Ainsi, Lionel Garnery constate que 30 à 40 % des populations d’abeilles qu’il étudie en France sont hybridées.

Qui plus est, pour essayer de trouver des espaces encore exempts de pesticides et des environnements plus propices pour leurs abeilles, les apiculteurs retirent leurs ruches des zones de grande culture pour les installer dans des espaces naturels. Ce faisant, leurs abeilles étrangères ou hybrides vont s’hybrider encore avec les abeilles sauvages et faire disparaître un peu plus leurs spécificités.

> Comment protéger les abeilles locales ?

Des associations de passionnés des abeilles et amoureux de l’apiculture traditionnelle ont créé un peu partout en Europe des conservatoires d’abeilles locales, notamment des conservatoires de l’abeille noire – parfois depuis plus de trente ans. En France, POLLINIS a initié leur regroupement au sein de la Fédération européenne des Conservatoires de l’abeille noire (FEdCAN) créée en 2015.

> Comment fonctionnent les conservatoires d’abeilles locales ?

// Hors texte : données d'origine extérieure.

Lemma Login_New_untitled_witness :
  solo_heap !! 1%positive = Some runner /\
  Login solo_heap (New (mk_data_map "town")) 1
  = Some (<[1%positive := set_Scene "" (set_Id 0 runner)]> solo_heap, mk_map "" [1%positive]).
Proof.
  assert (H : solo_heap !! 1%positive = Some runner) by reflexivity.
  split; [exact H|]. exact (Login_New_untitled _ _ _ _ H).
Defined.

Lemma HeartBeat_alias_witness :
  solo_heap !! 1%positive = Some runner /\
  HeartBeat (fun _ _ => of_Z64 0) (fun _ => of_Z64 1) (fun _ => of_Z64 0) solo_heap
            (mk_map "" [1%positive; 1%positive])
  = Some (<[1%positive := heartbeat_one (fun _ _ => of_Z64 0) (fun _ => of_Z64 1) (fun _ => of_Z64 0)
                            (heartbeat_one (fun _ _ => of_Z64 0) (fun _ => of_Z64 1) (fun _ => of_Z64 0) runner)]>
            solo_heap).
Proof.
  assert (H : solo_heap !! 1%positive = Some runner) by reflexivity.
  split; [exact H|]. exact (HeartBeat_alias _ _ _ _ _ _ _ H).
Defined.

End Scene.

Pour y protéger les sous-espèces locales d’éventuelles hybridations par d’autres souches, les conservatoires prévoient des « zones cœur », de 3 km de rayon, dans lesquelles ne sont élevées que des abeilles locales, les plus pures possible, et où les apiculteurs doivent élever les abeilles dans le respect d’un cahier des charges précis : pas de clippage (raccourcissement des ailes des reines pour les empêcher de voler), pas d’insémination artificielle, pas de récolte tardive de miel pour laisser suffisamment de réserves aux abeilles pour l’hiver, pas de transhumance… Autour, des zones-tampon de 7 km sont prévues ; c’est la distance moyenne que parcourt un faux-bourdon (mâle de l’abeille) pour se reproduire. Il faut éviter que des ruches d’abeilles exogènes soient introduites, même temporairement, dans ces zones.

> Pourquoi les conservatoires ont-ils besoin d’une protection juridique ?

Le travail de ces conservatoires est difficile, car il ne tient qu’à la bonne volonté des acteurs locaux. Or, il suffit qu’une seule ruche peuplée d’abeilles non-indigènes soit placée dans le périmètre d’un conservatoire, par ignorance ou malfaisance, pour que des décennies de travail de conservation soient anéanties. Des mesures législatives ou réglementaires pour définir ces conservatoires, imposer des règles de fonctionnement et instaurer des pénalités pour ceux qui les transgressent sont donc nécessaires.